Lemma round_trip (v : value) :
  native ast_module v = true ->
  dict_to_ast (ast_to_dict v) = Ok (fields_only v).
Proof.
  induction v as [ | | | | | | | | l IH | d IH | c d IH | ] using value_deep_ind;
    intros Hnative; try reflexivity.
  - (* a list *)
    cbn [ast_to_dict Unparser.dict_to_ast fields_only].
    rewrite (comprehension_map _ _ _ dict_to_ast ast_to_dict fields_only); [reflexivity|].
    cbn [native] in Hnative. rewrite forallb_forall in Hnative.
    rewrite Forall_forall in IH |- *. intros x Hx. apply IH; auto.
  - (* a dictionary without [_type] *)
    cbn [native] in Hnative. apply negb_true_iff in Hnative.
    cbn [ast_to_dict Unparser.dict_to_ast fields_only]. unfold has_key in Hnative.
    destruct (lookup "_type" d); [discriminate | reflexivity].
  - (* a node *)
    cbn [native] in Hnative. apply andb_true_iff in Hnative.
    destruct Hnative as [Hclass Hvalues].
    apply is_grammar_class_spec in Hclass.
    destruct Hclass as (Hmodule & Hnd & Hskip).
    set (header := copy_positions c d [("_type", VStr (c_name c))]).
    assert (Hheader : forall k, In k (keys header) -> Unparser.skipped k = true).
    { intros k Hk. apply position_keys_skipped. apply keys_copy_positions in Hk.
      destruct Hk as [Hk|[<-|[]]]; [now right | now left]. }
    assert (Hkeys : NoDup (keys (iter_fields c d))).
    { rewrite keys_iter_fields. now apply NoDup_filter. }
    assert (Hfield : forall k, In k (keys (iter_fields c d)) -> Unparser.skipped k = false).
    { intros k Hk. rewrite keys_iter_fields in Hk. apply filter_In in Hk.
      now apply Hskip. }
    rewrite ast_to_dict_node. fold header.
    rewrite fold_encode_fresh.
    2: assumption.
    2: { intros k Hk Hin. specialize (Hfield k Hk).
         rewrite (Hheader k Hin) in Hfield. discriminate. }
    set (body := map (fun fv => (fst fv, ast_to_dict (snd fv))) (iter_fields c d)).
    assert (Hbody : keys body = keys (iter_fields c d)).
    { unfold body, keys. rewrite map_map. reflexivity. }
    assert (Htype : lookup "_type" (header ++ body) = Some (VStr (c_name c))).
    { rewrite lookup_app. unfold header. rewrite lookup_copy_positions. reflexivity. }
    rewrite (dict_to_ast_record ast_module (header ++ body) (c_name c)
               (Unparser.NodeClass c) Htype Hmodule).
    rewrite prepare_fields_skip_prefix by assumption.
    rewrite prepare_fields_spec.
    2: now rewrite Hbody.
    2: intros k _ [].
    assert (Hinputs : construction_inputs body = body).
    { unfold construction_inputs. apply forallb_filter_id. rewrite forallb_forall.
      intros [k x] Hin. cbn [fst]. apply negb_true_iff. apply Hfield.
      rewrite <- Hbody. unfold keys. change k with (fst (k, x)). now apply in_map. }
    rewrite Hinputs. unfold body. unfold decode_entry.
    rewrite (comprehension_map _ _ _ _ _ (fun fv => (fst fv, fields_only (snd fv)))).
    + cbn [bind app Unparser.construct fields_only].
      now rewrite iter_fields_fields_only.
    + rewrite Forall_forall. intros [f x] Hin. cbn [fst snd].
      apply in_iter_fields in Hin. destruct Hin as [_ Hg].
      assert (Hx : dict_to_ast (ast_to_dict x) = Ok (fields_only x)).
      { unfold getattr in Hg. destruct (lookup f d) as [x'|] eqn:Hl.
        - injection Hg as ->. apply lookup_in in Hl.
          rewrite Forall_forall in IH. rewrite forallb_forall in Hvalues.
          apply (IH (f, x) Hl). apply (Hvalues (f, x) Hl).
        - destruct (existsb _ _); [|discriminate]. injection Hg as <-. reflexivity. }
      now rewrite Hx.
Qed.

End RoundTrip.

Lemma lookup_iter_fields (c : class_info) (d : dict) (k : string) :
  lookup k (iter_fields c d)
  = if existsb (String.eqb k) (c_fields c) then getattr c d k else None.
Proof.
  destruct (existsb (String.eqb k) (c_fields c)) eqn:Hf.
  - apply existsb_eqb_In in Hf. destruct (getattr c d k) as [v|] eqn:Hg.
    + apply lookup_unique_value.
      * apply in_iter_fields. now split.
      * intros v' Hin. apply in_iter_fields in Hin. destruct Hin as [_ Hin]. congruence.
    + apply lookup_none_not_in. rewrite keys_iter_fields, filter_In.
      unfold hasattr. rewrite Hg. intros [_ H]. discriminate.
  - apply lookup_none_not_in. rewrite keys_iter_fields, filter_In.
    intros [Hin _]. apply existsb_eqb_In in Hin. congruence.
Qed.

(** The pairs of [ast.iter_fields], put in a dictionary of their own, are
    the structural fields of the node that has that dictionary. *)
Lemma iter_fields_idempotent (c : class_info) (d : dict) :
  iter_fields c (iter_fields c d) = iter_fields c d.
Proof.
  assert (Hg : forall f, In f (c_fields c) ->
                         getattr c (iter_fields c d) f = getattr c d f).
  { intros f Hf. unfold getattr at 1. rewrite lookup_iter_fields.
    apply existsb_eqb_In in Hf. rewrite Hf.
    destruct (getattr c d f) as [v|] eqn:Hv; [reflexivity|].
    unfold getattr in Hv. destruct (lookup f d); [discriminate|].
    destruct (existsb (String.eqb f) (c_none_attrs c)); [discriminate | reflexivity]. }
  unfold iter_fields at 1 3. revert Hg.
  induction (c_fields c) as [|f fs IH]; intros Hg; cbn [flat_map]; [reflexivity|].
  rewrite Hg by now left. f_equal. apply IH. intros f' Hf'. apply Hg. now right.
Qed.




(** * Further properties of the two scripts *)

(** ** The encoder applied twice *)

(** X1.  Encoding is idempotent: what [ast_to_dict] returns, it returns
    unchanged when given it again. *)
Theorem ast_to_dict_idempotent (v : value) :
  ast_to_dict (ast_to_dict v) = ast_to_dict v.
Proof.
  induction v as [ | | | | | | | | l IH | d IH | c d IH | ] using value_deep_ind;
    try reflexivity.
  (* a list; a node becomes a dictionary, which the encoder returns *)
  cbn [ast_to_dict]. f_equal. rewrite map_map. apply map_ext_in.
  intros x Hx. rewrite Forall_forall in IH. now apply IH.
Qed.

(** ** The record of a node, entry by entry *)

Lemma fold_copy_position_fresh (c : class_info) (d : dict) (ks : list string)
    (result : dict) :
  NoDup ks ->
  (forall k, In k ks -> ~ In k (keys result)) ->
  fold_left (fun result k => copy_position c d k result) ks result
  = result ++ flat_map (fun k => match getattr c d k with
                                 | Some v => [(k, v)]
                                 | None => []
                                 end) ks.
Proof.
  revert result. induction ks as [|k ks IH]; intros result Hnd Hfresh;
    cbn [fold_left flat_map].
  - now rewrite app_nil_r.
  - inversion Hnd as [|? ? Hnotin Hnd']; subst. unfold copy_position at 2.
    destruct (getattr c d k) as [v|].
    + rewrite IH.
      * rewrite dict_set_fresh, <- app_assoc; [reflexivity|].
        apply Hfresh. now left.
      * assumption.
      * intros k' Hk' Hin. apply keys_dict_set in Hin. destruct Hin as [->|Hin].
        -- contradiction.
        -- apply (Hfresh k'); [now right | assumption].
    + rewrite IH; [reflexivity | assumption |].
      intros k' Hk'. apply Hfresh. now right.
Qed.

Lemma NoDup_position_keys : NoDup position_keys.
Proof.
  unfold position_keys. repeat constructor; simpl;
    intros H; repeat destruct H as [H|H]; try discriminate; exact H.
Qed.

Lemma copy_positions_header (c : class_info) (d : dict) :
  copy_positions c d [("_type", VStr (c_name c))]
  = ("_type", VStr (c_name c)) :: position_entries c d.
Proof.
  unfold copy_positions. rewrite fold_copy_position_fresh.
  - reflexivity.
  - exact NoDup_position_keys.
  - intros k Hk [Heq|[]]. subst k. simpl in Hk.
    repeat destruct Hk as [Hk|Hk]; try discriminate; exact Hk.
Qed.

Lemma keys_position_entries (c : class_info) (d : dict) (k : string) :
  In k (keys (position_entries c d)) -> In k position_keys.
Proof.
  unfold position_entries, keys. rewrite in_map_iff.
  intros ([k' v] & Heq & Hin). cbn [fst] in Heq. subst k'.
  apply in_flat_map in Hin. destruct Hin as (p & Hp & Hin).
  destruct (getattr c d p); [|destruct Hin].
  destruct Hin as [[= <- _]|[]]. exact Hp.
Qed.

Lemma fields_after_header (c : class_info) (d : dict) :
  NoDup (c_fields c) ->
  (forall f, In f (c_fields c) -> f <> "_type" /\ ~ In f position_keys) ->
  fold_left (encode_field ast_to_dict) (iter_fields c d)
    (("_type", VStr (c_name c)) :: position_entries c d)
  = (("_type", VStr (c_name c)) :: position_entries c d)
    ++ map (fun fv => (fst fv, ast_to_dict (snd fv))) (iter_fields c d).
Proof.
  intros Hnd Hfields. apply fold_encode_fresh.
  - rewrite keys_iter_fields. now apply NoDup_filter.
  - intros k Hk Hin. rewrite keys_iter_fields in Hk. apply filter_In in Hk.
    destruct (Hfields k (proj1 Hk)) as [Htype Hpos].
    destruct Hin as [Heq|Hin]; [now apply Htype|].
    apply Hpos. now apply (keys_position_entries c d).
Qed.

::::::::::

**To do**:
What you give back should be only the lines of the records above, starting at the line with "assert (Hkeys : NoDup" and ending at the line with "2: intros k _ [].", restated word for word.

**Solution**:
    assert (Hkeys : NoDup (keys (iter_fields c d))).
    { rewrite keys_iter_fields. now apply NoDup_filter. }
    assert (Hfield : forall k, In k (keys (iter_fields c d)) -> Unparser.skipped k = false).
    { intros k Hk. rewrite keys_iter_fields in Hk. apply filter_In in Hk.
      now apply Hskip. }
    rewrite ast_to_dict_node. fold header.
    rewrite fold_encode_fresh.
    2: assumption.
    2: { intros k Hk Hin. specialize (Hfield k Hk).
         rewrite (Hheader k Hin) in Hfield. discriminate. }
    set (body := map (fun fv => (fst fv, ast_to_dict (snd fv))) (iter_fields c d)).
    assert (Hbody : keys body = keys (iter_fields c d)).
    { unfold body, keys. rewrite map_map. reflexivity. }
    assert (Htype : lookup "_type" (header ++ body) = Some (VStr (c_name c))).
    { rewrite lookup_app. unfold header. rewrite lookup_copy_positions. reflexivity. }
    rewrite (dict_to_ast_record ast_module (header ++ body) (c_name c)
               (Unparser.NodeClass c) Htype Hmodule).
    rewrite prepare_fields_skip_prefix by assumption.
    rewrite prepare_fields_spec.
    2: now rewrite Hbody.
    2: intros k _ [].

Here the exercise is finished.